Context {scipy : Scipy}.

Lemma interpolate_3d_grid_loop (df : DataFrame) (grid_resolution : nat) :
  interpolate_3d_grid df grid_resolution
  = for_each (slice_at df grid_resolution) (z_grid df grid_resolution).
Proof. reflexivity. Qed.

Lemma z_grid_length (df : DataFrame) (grid_resolution : nat) :
  length (z_grid df grid_resolution) = (grid_resolution / 2)%nat.
Proof. apply linspace_length. Qed.

Lemma slice_at_error (df : DataFrame) (grid_resolution : nat) (z : num) (e : exn) :
  griddata (midpoints df) (map Moyenne_U df)
    (lattice df grid_resolution z) "linear" (Fin 0) = Err e ->
  slice_at df grid_resolution z = Err e.
Proof.
  unfold slice_at. destruct (meshgrid _ _). now intros ->.
Qed.

Lemma slice_at_inv (df : DataFrame) (grid_resolution : nat) (z : num) (s : Slice) :
  slice_at df grid_resolution z = Ok s ->
  exists interpolated,
    griddata (midpoints df) (map Moyenne_U df)
      (lattice df grid_resolution z) "linear" (Fin 0) = Ok interpolated /\
    s = let (xi, yi) := meshgrid (x_grid df grid_resolution) (y_grid df grid_resolution) in
        mkSlice xi yi (full_like xi z) (reshape_like xi interpolated) z.
Proof.
  unfold slice_at. destruct (meshgrid _ _) as [xi yi].
  destruct (griddata _ _ _ _ _) as [out|e]; [|discriminate].
  intros E. injection E as <-. now exists out.
Qed.

(** When the interpolation of the library fails whatever the lattice, the
    call fails with it as soon as there is a level to compute. *)
Lemma interpolate_3d_grid_error (df : DataFrame) (grid_resolution : nat) (e : exn) :
  (forall xi, griddata (midpoints df) (map Moyenne_U df) xi "linear" (Fin 0) = Err e) ->
  (2 <= grid_resolution)%nat ->
  interpolate_3d_grid df grid_resolution = Err e.
Proof.
  intros Hfail Hres. rewrite interpolate_3d_grid_loop.
  pose proof (z_grid_length df grid_resolution) as L.
  assert (1 <= grid_resolution / 2)%nat by (apply Nat.div_le_lower_bound; lia).
  destruct (z_grid df grid_resolution) as [|z zs]; [cbn [length] in L; lia|].
  apply for_each_first_error, slice_at_error, Hfail.
Qed.

Lemma interpolate_3d_grid_no_level (df : DataFrame) (grid_resolution : nat) :
  (grid_resolution < 2)%nat -> interpolate_3d_grid df grid_resolution = Ok [].
Proof.
  intros H. unfold interpolate_3d_grid.
  replace (grid_resolution / 2)%nat with 0%nat; [reflexivity|].
  symmetry. now apply Nat.div_small.
Qed.

End Interpolator.

(** *** Samples in one plane *)

Lemma finite_midpoints (df : DataFrame) (pts : list (list Q)) :
  finite_matrix (midpoints df) = Some pts ->
  Forall (fun p => length p = 3%nat) pts.
Proof.
  revert pts. induction df as [|r df IH]; intros pts; simpl.
  - intros E. injection E as <-. constructor.
  - destruct (X_mean r); [discriminate|].
    destruct (Y_mean r); [discriminate|].
    destruct (Z_mean r); [discriminate|].
    destruct (finite_matrix (midpoints df)) as [ps|]; [|discriminate].
    intros E. injection E as <-. constructor; [reflexivity | now apply IH].
Qed.

Lemma det3_dependent (a b c : Q) (u v w : list Q) :
  ~ (a == 0 /\ b == 0 /\ c == 0) ->
  a * nth 0 u 0 + b * nth 1 u 0 + c * nth 2 u 0 == 0 ->
  a * nth 0 v 0 + b * nth 1 v 0 + c * nth 2 v 0 == 0 ->
  a * nth 0 w 0 + b * nth 1 w 0 + c * nth 2 w 0 == 0 ->
  Reference.det3 u v w == 0.
Proof.
  intros Hn Hu Hv Hw. unfold Reference.det3.
  set (u0 := nth 0 u 0) in *. set (u1 := nth 1 u 0) in *. set (u2 := nth 2 u 0) in *.
  set (v0 := nth 0 v 0) in *. set (v1 := nth 1 v 0) in *. set (v2 := nth 2 v 0) in *.
  set (w0 := nth 0 w 0) in *. set (w1 := nth 1 w 0) in *. set (w2 := nth 2 w 0) in *.
  set (d := u0 * (v1 * w2 - v2 * w1) - u1 * (v0 * w2 - v2 * w0)
            + u2 * (v0 * w1 - v1 * w0)).
  assert (Ha : a * d == 0).
  { setoid_replace (a * d) with
      ((a * u0 + b * u1 + c * u2) * (v1 * w2 - v2 * w1)
       - (a * v0 + b * v1 + c * v2) * (u1 * w2 - u2 * w1)
       + (a * w0 + b * w1 + c * w2) * (u1 * v2 - u2 * v1))
      by (unfold d; ring).
    rewrite Hu, Hv, Hw. ring. }
  assert (Hb : b * d == 0).
  { setoid_replace (b * d) with
      (- ((a * u0 + b * u1 + c * u2) * (v0 * w2 - v2 * w0))
       + (a * v0 + b * v1 + c * v2) * (u0 * w2 - u2 * w0)
       - (a * w0 + b * w1 + c * w2) * (u0 * v2 - u2 * v0))
      by (unfold d; ring).
    rewrite Hu, Hv, Hw. ring. }
  assert (Hc : c * d == 0).
  { setoid_replace (c * d) with
      ((a * u0 + b * u1 + c * u2) * (v0 * w1 - v1 * w0)
       - (a * v0 + b * v1 + c * v2) * (u0 * w1 - u1 * w0)
       + (a * w0 + b * w1 + c * w2) * (u0 * v1 - u1 * v0))
      by (unfold d; ring).
    rewrite Hu, Hv, Hw. ring. }
  destruct (Qeq_dec d 0) as [Hd|Hd]; [exact Hd|].
  exfalso. apply Hn.
  repeat split.
  - destruct (Qmult_integral _ _ Ha); [assumption | contradiction].
  - destruct (Qmult_integral _ _ Hb); [assumption | contradiction].
  - destruct (Qmult_integral _ _ Hc); [assumption | contradiction].
Qed.

Lemma minus_nth (p o : list Q) (k : nat) :
  length p = 3%nat -> length o = 3%nat -> (k < 3)%nat ->
  nth k (Reference.minus p o) 0 = nth k p 0 - nth k o 0.
Proof.
  intros Hp Ho Hk.
  destruct p as [|p0 [|p1 [|p2 [|]]]]; try discriminate.
  destruct o as [|o0 [|o1 [|o2 [|]]]]; try discriminate.
  destruct k as [|[|[|k]]]; try reflexivity. lia.
Qed.

Lemma coplanar_flat (pts : list (list Q)) :
  Forall (fun p => length p = 3%nat) pts -> coplanar pts -> Reference.flat pts = true.
Proof.
  intros Hlen (a & b & c & d & Hn & Hplane).
  destruct pts as [|o rest]; [reflexivity|]. simpl.
  inversion Hlen as [|? ? Ho Hrest]; subst.
  inversion Hplane as [|? ? Po Prest]; subst.
  assert (D : Forall (fun u => a * nth 0 u 0 + b * nth 1 u 0 + c * nth 2 u 0 == 0)
                (map (fun p => Reference.minus p o) rest)).
  { apply Forall_forall. intros u Hu.
    apply in_map_iff in Hu as (p & <- & Hp).
    rewrite Forall_forall in Hrest, Prest.
    specialize (Hrest p Hp). specialize (Prest p Hp). cbv beta in Hrest, Prest.
    rewrite !minus_nth by (auto; lia).
    setoid_replace (a * (nth 0 p 0 - nth 0 o 0) + b * (nth 1 p 0 - nth 1 o 0)
                    + c * (nth 2 p 0 - nth 2 o 0))
      with ((a * nth 0 p 0 + b * nth 1 p 0 + c * nth 2 p 0)
            - (a * nth 0 o 0 + b * nth 1 o 0 + c * nth 2 o 0)) by ring.
    rewrite Prest, Po. ring. }
  rewrite Forall_forall in D.
  apply forallb_forall. intros u Hu.
  apply forallb_forall. intros v Hv.
  apply forallb_forall. intros w Hw.
  apply Qeq_bool_iff. apply det3_dependent with a b c; auto.
Qed.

• [Problem statement] Scan the data, and report each line that uses the word "exists".

• [Solution to the exercise]
  exists interpolated,
  intros E. injection E as <-. now exists out.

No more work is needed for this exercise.